Even if the environment will be unfriendly overall, Packers fans will have a soft spot for Houston’s No. 99.
“He came in my room after the Badger game his junior year,” said Judy Keefe, Watt’s fourth-grade teacher at Horizon Elementary School. “They always come back and visit. He was a great example and always takes a few minutes. I was just thoroughly impressed with the way he interacted with kids and the way he carried himself and the respect he shows for people.”
Keefe said Watt was motivated and kind, but also quiet as a student in her class.

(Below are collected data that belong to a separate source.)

(* ===== verification/NsMain.v ===== *)
(** * The name server as a program (src/qcom/qrtr/src/ns.c)

    [main] reads its options, sets the address of the node, takes the control
    port, says hello and then waits for packets with the waiter of waiter.c, whose
    callback is [ctrl_port_fn].  The theorem composes the three: no packet
    is lost between [poll] and the handlers. *)

From Stdlib Require Import ZArith Lia.
From stdpp Require Import base gmap list numbers strings relations.
From S2P Require Import Prelude CLib Hash HashMap Packet NameServer NsProofs NsHandlers Waiter QrtrTools NsClaims ToolsClaims.

(** ** Arguments *)

Record ns_options : Type := MkNsOptions { o_foreground : bool; o_syslog : bool; o_verbose : bool }.

(** The loop over what [getopt] returns; [None] prints the usage and exits. *)
Fixpoint ns_getopt (opts : list Z) (o : ns_options) : option ns_options :=
  match opts with
  | [] => Some o
  | opt :: opts' =>
      if opt =? 102 then ns_getopt opts' (MkNsOptions true (o_syslog o) (o_verbose o))
      else if opt =? 115 then ns_getopt opts' (MkNsOptions (o_foreground o) true (o_verbose o))
      else if opt =? 118 then ns_getopt opts' (MkNsOptions (o_foreground o) (o_syslog o) true)
      else None
  end.

(** The address of the node; [argv1] is [argv[1]], which is tested for being empty
    though the operand is converted. *)
Definition ns_address (argv1 operand : list Z) : option Z :=
  let '(addr, ep, _) := strtoul 10 operand in
  if bool_decide (argv1 = []) || negb (bool_decide (ep = [])) || (UINT_MAX <=? addr) then None else Some addr.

“He wanted to make his parents proud, and he wanted to do a good job for myself,” Keefe said. “(When he told me he wanted to be in the NFL), I said, ‘You’re going to really have to work hard, but you can do it,’ like you say to every child. And he did it, and he did it very well. It’s wonderful to see a local young man have that success.”
Watt said coming home, where he has a house and lives roughly four months out of the year, is a little bit of a respite from the swell of attention in other parts of the country.
“I think it’s definitely a little bit of a more-private mix than the rest of the country because they’ve seen me grow up,” Watt said. “That’s the vibe I get from them. They’ve known me my whole life, and they realize that’s my home, and I go there to get away from everything. There’s definitely still some photos, autographs, things like that, but it’s more subdued than the rest of the country.”
He tentatively plans to be back, assuming other post-football career ventures don’t take him elsewhere. Watt has said many times he’d love to coach high school football when his playing days are over, and though he’s playing in a state where high school football is king, he still imagines he’ll need a winter coat as he stands on the sidelines.
“I do envision it back in Wisconsin,” he said. “I love the four seasons, I love the people of Wisconsin, I love the atmosphere, the vibe. Having grown up there, it holds an extremely special place in my heart. I think there’s something to be said for having to go through the tough winter and having to wake up early to go to morning workouts in the snow and having to shovel the driveway. I like that. I can’t promise that’s exactly what’s going to happen because my career could go 100 different ways when I’m done playing. But in my ideal world, the way I see it happening, I see myself coming back to Wisconsin and settling in there.”